Response to Intervention: A Call for Educational Excellence
If you teach, you have heard of RtI: Response to Intervention, the most recent initiative or call to action on the educational front. Although a succinct acronym, the evolving concept of RtI is all encompassing. Initially, RtI was a practical response to the growing numbers of students placed in special education programs. Why? Prior to the 2004 reauthorization of NCLB, students receiving special education services had to demonstrate their need for specialized instruction by having failed in the classroom. That is not the legal-ease, but essentially that is what was happening. This approach, as antithetical as it seems, resulted in appropriate placement coming too late for some and inappropriate placement for others. Students really needing special services had fallen too far behind to catch up and students who were in need of additional learning support were placed in a program that labeled and limited their actual potential.
Anyway, let’s not dwell on things that were done…let’s talk about how the business of education is going to move forward. A long history of educational research informs teachers and administrators alike about the relationship between success and continuing academic motivation. Student failure undermines confidence and lack of confidence undermines motivation and performance. Surrounding that circumstance is a growing knowledge and skills gap between what struggling students know and can do and what successful students have been able to master. Such a gap only deepens the challenge of what struggling students need to learn.

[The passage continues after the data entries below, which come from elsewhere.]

Lemma bootstrapAccount_run (options : BootstrapOptions)
    (w w' : world W bootstrap_event) (m : AccountManifest) :
  bootstrapAccount options w = (Ok m, w') →
  len (bo_stateData options) <= MAX_SAFE_INTEGER →
  ∃ l tx code input,
    (w_log w' = w_log w ++ l ++ [BSendTransaction tx;
       BWaitTransaction (mo_tx_hash (am_state_out_point m)) 0 300000;
       BWriteJson (repo_path "deploy/testnet-account.json") (account_val m)] ∧
     creation_consistent tx code (hexFromBytes (bo_stateData options)) ∧
     head (tx_inputs tx) = Some input ∧
     am_type_id_args m = hashTypeId input 0 ∧
     am_account_id m = Script_hash (state_type_script (am_type_id_args m)) ∧
     am_state_bytes m = len (bo_stateData options) ∧
     ∀ d, codeHash (accountLockCode d) = code →
       validateAccount (account_val m) d = Ok (account_result m d)) ∧
    ∃ env v env', bd_readJson (repo_path "deploy/testnet-deployments.json") env = (Ok v, env') ∧
      accountLockCodeHash v = Ok code.
Proof.
  unfold bootstrapAccount, readJson. intros H Hsize. inv_run.
  repeat match goal with H : call _ _ _ = _ |- _ => apply call_run in H as [? ?] end.
  repeat match goal with
    | H : Ok _ = validateOptions _ |- _ => symmetry in H; rename H into Hopt
    | H : Ok _ = accountLockCodeHash _ |- _ => symmetry in H; rename H into Hcode
    | H : Ok _ = creation_transaction _ _ _ _ |- _ => symmetry in H; rename H into Hnew
    | H : Ok _ = identify _ _ |- _ => symmetry in H; rename H into Hident
    | H : Ok _ = assertCreationConsistency _ _ _ |- _ => symmetry in H; rename H into Hcons
    | H : from_option_or _ _ = Ok _ |- _ => apply from_option_or_Ok in H; rename H into Hlook end.
  match goal with H : bd_completeInputs _ _ = _ |- _ => rename H into Hinputs end.
  match goal with H : bd_completeFee _ _ _ = _ |- _ => rename H into Hfee end.
  match goal with H : bd_sendTransaction _ _ = _ |- _ => rename H into Hsend end.
  apply validateOptions_inv in Hopt as (Hn & Hsc & Hac).
  pose proof (accountLockCodeHash_hash32 _ _ Hcode) as H32. rewrite hexFrom_spec in *.
  destruct (creation_transaction_inv _ _ _ _ _ H32 Hsc Hac Hnew) as (l0 & t0 & Eo).
  apply completeInputs_keeps in Hinputs as [Eo' _]. rewrite Eo in Eo'.
  destruct (identify_inv _ _ _ _ _ H32 Hident) as (input & b & lock & Hi & -> & -> & Hb & Hl & -> & ->).
  apply completeFee_keeps in Hfee as (Hpi & Hpo & _).
  destruct (completed_identity _ _ _ _ _ _ _ _ _ Eo' Hi Hpi Hpo) as [Hhead Hout].
  apply sendTransaction_hash in Hsend. rewrite Hout in Hlook. injection Hlook as <-.
  eexists [BReadJson _; BReadJson _; BCompleteInputs _; BCompleteFee _ _], _, _, input.
  split; [|by eauto]. split; [log_eq|]. split; [by eapply assertCreationConsistency_iff|].
  do 4 (split; [done|]). intros d Hd. rewrite Hb.
  cbn [co_lock args]. apply account_manifest_valid; try done. apply hashTypeId_hash32.
Qed.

And therein lay the opportunities of RtI. Instead of waiting for kids to fail, RtI implores us to look for kids flailing in educational waters and throw them a lifeline before the tide carries them out of the educational mainstream and into uncharted seas. RtI asks us to look for warnings of distress among all students and when finding kids who struggle to keep their heads above water, examine not only the student, but also the delivery system that seems to be failing their individual needs.
I will admit that early in my educational career, if most of my students failed a test or performed dismally, I blamed them: they didn’t study; they didn’t try hard enough; they hadn’t learned the prerequisite knowledge that would make them successful—I blamed the teacher that came before me. But none of that matters! If most kids can’t make achievement gains in a given classroom, the problem is not with the students, the problem lays in the teacher’s hands or head or attitude.
For regular education teachers, especially at the middle and high school levels, RtI is a hard pill to swallow. For many secondary educators, there is a tacit expectation that students arrive in our classrooms with a body of background knowledge acquired through their earlier years of schooling; however, the broadening gaps in student knowledge and skills
Technology and Understanding

After developing a conceptual argument through a Foucauldean lens, I sorted the language through Wordle for motifs and themes.
Checkout Wordle! This website is an easy way to create a visual representation of words through “clouds.” I tripped over this website while reading Jan Hart’s blog, E-Learning Pick of the Day (check this blog out!). Once I had seen and used Wordle, I couldn’t stop thinking about where its place was in the reality of our classrooms and it seems to me that we can use it to engage students in applying reading comprehension stratagies.
How to do that? The Wordle cloud is concept map of recurring words within a text; recurring words are signals for main ideas. After reading, have students identify main ideas and then sort the text words through Wordle to monitor conclusions. The word cloud can be used before reading, too, as a tool to activate prior knowledge and establish connections. The cloud can even inflence how kids visualize connections as they develop inferences.
The image above is the result of Wordle’s sifting of the words from a recent paper I wrote. The process is simple–you just insert text and Wordle does the rest. I copied and pasted my entire paper into the Wordle service space and Wordle did the rest, sifting through my langauge to arrive at a cloud representation of the ideas. Look at the Wordle and draw some conclusions about my paper and then read through my blog to see if the message I send in paragraph form has any semblance of the graphic you see above.
The Wordle graphic above is a conceptual representation of a theoretical argument regarding the efficacy of RtI: Response to Intervention. I have spent much time this fall researching Response to Intervention as part of a doctoral class: Moral and Political Foundations of Educational Policy. The goal of the course was to examine the role of social and cultural theory in contemporary education. As a result, I spent hours reading and analyzing how educational theory affects practical application of policy and eventually classroom methodology, especially in how such theory plays out in meeting today’s challenge of the growing achievement gap.
One of the scariest acronyms in public education today is RtI: Response to Intervention. Really, as with anything else, it’s not the acronym that frightens, but the simplicity of nominalizing a complex, permeating educational approach. Cloaked in terminology like “individualized” and “achievement,” RtI aims at conformity and mediocrity in its quest to bring learners into the mainstream of educational thought and expectations.